Quatre silhouettes firent irruption dans le hall d’entrée. Elles étaient vêtues de chemises claires et de pantalons larges qui évoquaient des gi de karaté. Leur peau était claire, mais couverte de marques noires – des tourbillons qui ressemblaient à une sorte d’écriture. Deux types immenses encadraient une femme et un homme plus trapu. Ce dernier cria quelque chose que je ne compris pas. Midian poussa un glapissement avant de foncer vers l’arrière de l’appartement. Quatre paires d’yeux se braquèrent sur moi. Sous leurs tatouages élaborés, les intrus semblaient étonnés. Les deux grands gaillards étaient armés de pistolets.

Je sentis la peur me parcourir les veines comme une décharge électrique. J’aurais dû être en train de m’enfuir en couinant de terreur. Au lieu de cela, je glissai de mon tabouret et lançai mon assiette comme un frisbee. Le projectile frappa le type trapu et vola en éclats au moment où j’envoyai le tabouret dans la direction des assaillants.
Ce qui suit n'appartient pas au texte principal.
(** ** C9: [from_json] is not atomic *)

(** C9: [from_json] is not atomic. Take any JSON object [o] and any
    diagram [d]; [from_json] sets the title, then loads the users, the
    external systems and the relationships, in this order. When the list of
    one of these keys has a first item that raises (an empty name, an empty
    source, target or label, a missing key, a value of the wrong type), after
    items [vs1] that load as the records [ys], [from_json] raises that item's
    exception, and the diagram keeps the new title, the records loaded from
    the earlier keys and the records [ys], appended in document order; no
    earlier state is restored. *)
Theorem from_json_not_atomic :
  (∀ o (d : Context.diagram) s vs1 v vs2 ys e,
     title_from o d s →
     obj_lookup "users" o = Some (JArr (vs1 ++ v :: vs2)) →
     Forall2 loads_user vs1 ys →
     outcome (Context.load_user v) d = Err e →
     Context.from_json (JObj o) d =
     (Context.mk_diagram s (Context.output_filename d) (Context.users d ++ ys)
        (Context.external_systems d) (Context.relationships d), Err e)) ∧
  (∀ o (d : Context.diagram) s us vs1 v vs2 xs e,
     title_from o d s →
     loads_key loads_user o "users" us →
     obj_lookup "external_systems" o = Some (JArr (vs1 ++ v :: vs2)) →
     Forall2 loads_external_system vs1 xs →
     outcome (Context.load_external_system v) d = Err e →
     Context.from_json (JObj o) d =
     (Context.mk_diagram s (Context.output_filename d) (Context.users d ++ us)
        (Context.external_systems d ++ xs) (Context.relationships d), Err e)) ∧
  (∀ o (d : Context.diagram) s us xs vs1 v vs2 rs e,
     title_from o d s →
     loads_key loads_user o "users" us →
     loads_key loads_external_system o "external_systems" xs →
     obj_lookup "relationships" o = Some (JArr (vs1 ++ v :: vs2)) →
     Forall2 loads_relationship vs1 rs →
     outcome (Context.load_relationship v) d = Err e →
     Context.from_json (JObj o) d =
     (Context.mk_diagram s (Context.output_filename d) (Context.users d ++ us)
        (Context.external_systems d ++ xs) (Context.relationships d ++ rs), Err e)).
Proof.
  split; [|split].
  - intros o d s vs1 v vs2 ys e Ht Hk Hvs Hv. unfold Context.from_json.
    erewrite bind_ok by (apply ContextFacts.title_step; exact Ht). cbv beta.
    apply bind_err. unfold Context.if_key at 1. rewrite Hk. simpl for_json.
    rewrite (for_loads_then_err _ Context.push_user vs1 v vs2 ys _ e Hvs
               (ContextFacts.load_user_err v d e Hv)).
    rewrite ContextFacts.push_users_fold. reflexivity.
  - intros o d s us vs1 v vs2 xs e Ht Hu Hk Hvs Hv. unfold Context.from_json.
    erewrite bind_ok by (apply ContextFacts.title_step; exact Ht). cbv beta.
    erewrite bind_ok by (apply ContextFacts.users_step; exact Hu). cbv beta.
    apply bind_err. unfold Context.if_key at 1. rewrite Hk. simpl for_json.
    rewrite (for_loads_then_err _ Context.push_external_system vs1 v vs2 xs _ e Hvs
               (ContextFacts.load_external_system_err v d e Hv)).
    rewrite ContextFacts.push_external_systems_fold. reflexivity.
  - intros o d s us xs vs1 v vs2 rs e Ht Hu Hx Hk Hvs Hv. unfold Context.from_json.
    erewrite bind_ok by (apply ContextFacts.title_step; exact Ht). cbv beta.
    erewrite bind_ok by (apply ContextFacts.users_step; exact Hu). cbv beta.
    erewrite bind_ok by (apply ContextFacts.external_systems_step; exact Hx). cbv beta.
    unfold Context.if_key at 1. rewrite Hk. simpl for_json.
    rewrite (for_loads_then_err _ Context.push_relationship vs1 v vs2 rs _ e Hvs
               (ContextFacts.load_relationship_err v d e Hv)).
    rewrite ContextFacts.push_relationships_fold. reflexivity.
Qed.
(** * Deposit and withdrawal alerts: the /event endpoint of app/routes.py

    The module under study keeps, per user, the list of the actions it has
    accepted, validates each incoming JSON payload against that list and
    answers with the alert codes the payload triggers.  The development
    below embeds [validate_payload] and [event] together with the part of
    the Python runtime they lean on (JSON values, [float], [isinstance],
    the ordering of numbers and strings, [sum]), and then states and proves
    the properties of the alert engine. *)

From Stdlib Require Import ZArith String Ascii List Floats.
From Stdlib Require QArith.
From stdpp Require Import gmap strings list.
Import ListNotations.

Open Scope Z_scope.

(** ** Values of a parsed JSON document

    [request.json] hands the handler what [json.loads] built: [None],
    [bool], [int] (unbounded), [float] (binary64; the literals [NaN],
    [Infinity] and [-Infinity] are accepted), [str], [list] and [dict].
    A [str] is read as its sequence of code points, each below 256. *)

#[warnings="-register-all"]
Inductive json :=
| JNull
| JBool (b : bool)
| JInt (n : Z)
| JFloat (f : float)
| JStr (s : string)
| JArr (l : list json)
| JObj (m : gmap string json).

(** ** Exceptions and results

    An exception that nobody catches leaves the handler; Flask turns it
    into a 500 answer. *)

Inductive exn := TypeError | ValueError | OverflowError | IndexError.

Inductive outcome (A : Type) :=
| Ret (a : A)
| Raise (e : exn).
Arguments Ret {A} a.
Arguments Raise {A} e.

#[global] Instance outcome_ret : MRet outcome := fun _ a => Ret a.
#[global] Instance outcome_bind : MBind outcome := fun _ _ k c =>
  match c with
  | Ret a => k a
  | Raise e => Raise e
  end.

(** ** The builtin [float]

    [float(x)] on an [int] rounds to the nearest binary64 number, ties to
    even, and raises [OverflowError] when the result is not finite; on a
    [str] it reads a decimal literal, [inf], [infinity] or [nan], and raises
    [ValueError] on anything else; on [None], a [list] or a [dict] it
    raises [TypeError]. *)

Module PyFloat.
(** * Source.Python-RPG: the [Player] class of [rpg/player.py]

    A shallow embedding of the leveling and skill logic of
    [addons/source-python/plugins/rpg/player.py], and the properties of it
    that the specification states.

    Python integers are unbounded, so [level], [xp], [credits] and the
    levels of skills are [Z].  Skills are objects shared by reference: the
    player's [skills] list holds references, and the objects live in a
    store.  Calls into the collaborators that are not part of the file
    (the listener managers of [rpg.listeners], [Skill.execute_callbacks])
    are recorded, in order, in a log. *)

From Equations Require Import Equations.
From Stdlib Require Import ZArith Lia FunctionalExtensionality.
From stdpp Require Import gmap strings list functions.

Local Open Scope Z_scope.

(** ** Skill objects *)

(** A reference to a skill object (its identity). *)
Definition loc := positive.

(** The attributes of a skill that [player.py] reads and writes as stored
    values.  The class [rpg.skill.Skill] itself is not in [player.py]. *)
Module Skill.

Record t := mk {
  class_id : string;
  level : Z;
  max_level : option Z
}.

Definition set_level (v : Z) (s : t) : t :=
  {| class_id := class_id s; level := v; max_level := max_level s |}.

End Skill.

(** [skill.upgrade_cost] and [skill.downgrade_refund] are read-only
    attributes computed by the skill; they are taken as functions of the
    skill object as it is when the attribute is read. *)
Class SkillCosts := {
  upgrade_cost : Skill.t → Z;
  downgrade_refund : Skill.t → Z
}.

(** ** Calls to the outside *)

(** Values passed as keyword arguments of an event. *)
Inductive pyobj :=
| PySelf
| PySkill (r : loc)
| PyInt (z : Z)
| PyStr (s : string).

(** One entry per call that leaves [player.py].  Every notification is
    sent with [player=self]; the other keyword arguments are the
    constructor's fields. *)
Inductive call :=
| OnPlayerLevelUp (levels credits : Z)
| OnPlayerUpgradeSkill (skill : loc)
| OnPlayerDowngradeSkill (skill : loc)
| execute_callbacks (skill : loc) (event_name : string)
    (kwargs : gmap string pyobj).

(** [ValueError] with the amount its message holds; [TypeError] for a call
    that gives an argument more than one value. *)
Inductive exn :=
| ValueError (amount : Z)
| TypeError.

(** ** State *)

(** The attributes of [self], the store of skill objects, and the log. *)
Record State := mkState {
  _level : Z;
  _xp : Z;
  _credits : Z;
  skills : list loc;
  heap : loc → Skill.t;
  log : list call
}.

Definition level (st : State) : Z := _level st.
Definition credits (st : State) : Z := _credits st.
Definition xp (st : State) : Z := _xp st.
Definition required_xp (st : State) : Z := 300 + 15 * level st.

Definition set_level (v : Z) (st : State) : State :=
  mkState v (_xp st) (_credits st) (skills st) (heap st) (log st).
Definition set_xp (v : Z) (st : State) : State :=
  mkState (_level st) v (_credits st) (skills st) (heap st) (log st).
Definition set_credits (v : Z) (st : State) : State :=
  mkState (_level st) (_xp st) v (skills st) (heap st) (log st).
Definition set_skill_level (skill : loc) (v : Z) (st : State) : State :=
  mkState (_level st) (_xp st) (_credits st) (skills st)
    (<[skill := Skill.set_level v (heap st skill)]> (heap st)) (log st).
Definition emit (c : call) (st : State) : State :=
  mkState (_level st) (_xp st) (_credits st) (skills st) (heap st)
    (log st ++ [c]).

(** ** Computations: state and exceptions *)

Inductive res (A : Type) :=
| Ret (a : A)
| Raise (e : exn).
Arguments Ret {A} a.
Arguments Raise {A} e.

Definition M (A : Type) : Type := State → res A * State.

#[export] Instance M_ret : MRet M := λ A a st, (Ret a, st).
#[export] Instance M_bind : MBind M := λ A B f m st,
  match m st with
  | (Ret a, st') => f a st'
  | (Raise e, st') => (Raise e, st')
  end.

Definition gets {A} (f : State → A) : M A := λ st, (Ret (f st), st).
Definition modify (f : State → State) : M unit := λ st, (Ret (), f st).
Definition raise {A} (e : exn) : M A := λ st, (Raise e, st).
Definition notify (c : call) : M unit := modify (emit c).

(** [for x in l: body x] *)
Fixpoint for_each {A} (body : A → M unit) (l : list A) : M unit :=
  match l with
  | [] => mret ()
  | x :: l' => body x ;; for_each body l'
  end.

(** ** [give_xp] *)

(** The body of the [while] loop, lines 66-68: [required_xp] is read before
    [_level] is incremented. *)
Definition level_up (st : State) : State :=
  let st := set_xp (xp st - required_xp st) st in
  let st := set_level (level st + 1) st in
  set_credits (credits st + 5) st.

(** The loop runs at most [-19 - level] times while [required_xp <= 0]
    (there [xp] does not decrease); after that every round takes at least
    15 from [xp]. *)
Definition loop_measure (st : State) : nat * nat :=
  (Z.to_nat (-19 - level st), Z.to_nat (xp st)).

(** [while self.xp > self.required_xp: ...] *)
Equations? level_up_loop (st : State) : State
  by wf (loop_measure st) (Subterm.lexprod nat nat lt lt) :=
  level_up_loop st with decide (required_xp st < xp st) => {
    | left _ := level_up_loop (level_up st);
    | right _ := st }.
Proof.
  unfold loop_measure, level_up, required_xp, xp, level in *; simpl.
  destruct (decide (_level st ≤ -20)) as [Hneg|Hpos].
  - apply Subterm.left_lex. lia.
  - replace (Z.to_nat (-19 - (_level st + 1))) with 0%nat by lia.
    replace (Z.to_nat (-19 - _level st)) with 0%nat by lia.
    apply Subterm.right_lex. lia.
Qed.

(** The same loop with a bound on the number of rounds, for evaluation:
    [None] when the bound is reached before the loop ends. *)
Fixpoint level_up_fuel (n : nat) (st : State) : option State :=
  match n with
  | O => None
  | S n' =>
      if decide (required_xp st < xp st) then level_up_fuel n' (level_up st)
      else Some st
  end.

(** Lines 60-74.  The message of the [ValueError] holds [amount]. *)
Definition give_xp (amount : Z) : M unit :=
  if bool_decide (amount < 0) then raise (ValueError amount) else
  modify (λ st, set_xp (xp st + amount) st) ;;
  initial_level ← gets level;
  initial_credits ← gets credits;
  modify level_up_loop ;;
  now_level ← gets level;
  now_credits ← gets credits;
  if bool_decide (initial_level < now_level) then
    notify (OnPlayerLevelUp (initial_level - now_level)
                            (initial_credits - now_credits))
  else mret ().

(** ** [reset_rpg_progress] *)

Definition reset_rpg_progress : M unit :=
  modify (set_level 0) ;;
  modify (set_xp 0) ;;
  modify (set_credits 0) ;;
  all ← gets skills;
  for_each (λ skill, modify (set_skill_level skill 0)) all.

(** ** Upgrading and downgrading skills *)

Section WithCosts.
Context {costs : SkillCosts}.

(** [skill in self.skills] compares by identity, Python's default for
    objects. *)
Definition can_upgrade_skill (skill : loc) (st : State) : bool :=
  bool_decide (skill ∈ skills st)
  && bool_decide (upgrade_cost (heap st skill) ≤ credits st)
  && match Skill.max_level (heap st skill) with
     | None => true
     | Some m => bool_decide (Skill.level (heap st skill) < m)
     end.

Definition can_downgrade_skill (skill : loc) (st : State) : bool :=
  bool_decide (skill ∈ skills st)
  && bool_decide (0 < Skill.level (heap st skill)).

Definition upgrade_skill (skill : loc) : M unit :=
  ok ← gets (can_upgrade_skill skill);
  if negb ok then mret () else
  modify (λ st, set_credits (credits st - upgrade_cost (heap st skill)) st) ;;
  modify (λ st, set_skill_level skill (Skill.level (heap st skill) + 1) st) ;;
  notify (OnPlayerUpgradeSkill skill).

Definition downgrade_skill (skill : loc) : M unit :=
  ok ← gets (can_downgrade_skill skill);
  if negb ok then mret () else
  modify (λ st, set_credits (credits st + downgrade_refund (heap st skill)) st) ;;
  modify (λ st, set_skill_level skill (Skill.level (heap st skill) - 1) st) ;;
  notify (OnPlayerDowngradeSkill skill).

End WithCosts.

(** ** Skill callbacks and lookup *)

(** [skill.execute_callbacks(event_name, player=self, **event_args)]: a
    call that names a keyword twice raises [TypeError] before the callee
    runs. *)
Definition call_execute_callbacks (skill : loc) (event_name : string)
    (event_args : gmap string pyobj) : M unit :=
  match event_args !! "player"%string with
  | Some _ => raise TypeError
  | None =>
      notify (execute_callbacks skill event_name
                (<["player"%string := PySelf]> event_args))
  end.

(** The call [self.execute_skill_callbacks(event_name, **kwargs)] against
    the signature [(self, event_name, **event_args)], lines 132-144.  [self]
    and [event_name] have their values from the call, so a keyword
    argument named [self] or [event_name] gives one of them a second value
    and the call raises [TypeError] before the body runs; otherwise
    [event_args] is the keyword arguments. *)
Definition execute_skill_callbacks (event_name : string)
    (kwargs : gmap string pyobj) : M unit :=
  match kwargs !! "self"%string, kwargs !! "event_name"%string with
  | None, None =>
  let event_args := kwargs in
  all ← gets skills;
  for_each (λ skill,
    lvl ← gets (λ st, Skill.level (heap st skill));
    if bool_decide (0 < lvl)
    then call_execute_callbacks skill event_name event_args
    else mret ()) all
  | _, _ => raise TypeError
  end.

(** The [for] loop of [find_skill] over the list it is given. *)
Fixpoint find_skill_in (h : loc → Skill.t) (skill_id : string)
    (l : list loc) : option loc :=
  match l with
  | [] => None
  | skill :: l' =>
      if bool_decide (Skill.class_id (h skill) = skill_id) then Some skill
      else find_skill_in h skill_id l'
  end.

Definition find_skill (skill_id : string) : M (option loc) :=
  gets (λ st, find_skill_in (heap st) skill_id (skills st)).

(** ** Sample data *)

Definition no_skill : Skill.t := Skill.mk "" 0 None.

(** A player as [Player(index)] builds it, with the given skills, store
    and log. *)
Definition fresh (ss : list loc) (h : loc → Skill.t) (lg : list call) : State :=
  mkState 0 0 0 ss h lg.

(** Skills whose cost and refund do not depend on the skill. *)
Definition flat_costs (cost refund : Z) : SkillCosts :=
  {| upgrade_cost := λ _, cost; downgrade_refund := λ _, refund |}.

(** ** Reference descriptions used in the statements *)

(** The store after [skill.level = 0] for every skill of [l]. *)
Definition zeroed (l : list loc) (h : loc → Skill.t) : loc → Skill.t :=
  λ r, if decide (r ∈ l) then Skill.set_level 0 (h r) else h r.

(** The skills of [l] with a level, in the order of [l]. *)
Definition leveled (h : loc → Skill.t) (l : list loc) : list loc :=
  filter (λ skill, 0 < Skill.level (h skill)) l.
Ceux-ci parvinrent à l’éviter pendant que je roulais par-dessus le comptoir avant d’atterrir à quatre pattes sur le sol de la cuisine.

La femme poussa un hurlement perçant et un coup de feu retentit, faisant exploser le carrelage du comptoir où je me trouvais quelques secondes plus tôt. Je sentis une balle siffler près de mon oreille, comme un petit souffle de mort.

La femme contourna le meuble et, comme si j’avais anticipé son mouvement, je me projetai en avant et la cueillis au genou d’un coup d’épaule. Je sentis son articulation céder, mais ça ne l’empêcha pas d’abattre ses poings sur mon dos avec la lourdeur d’un mur de briques. Il s’ensuivit une âpre bagarre au sol. J’ignore si c’était elle ou moi qui criait, mais je me retrouvai debout face à elle en l’espace de quelques secondes. Elle brandissait le couteau de Midian. Je voyais même le jus d’oignon qui avait séché sur la lame.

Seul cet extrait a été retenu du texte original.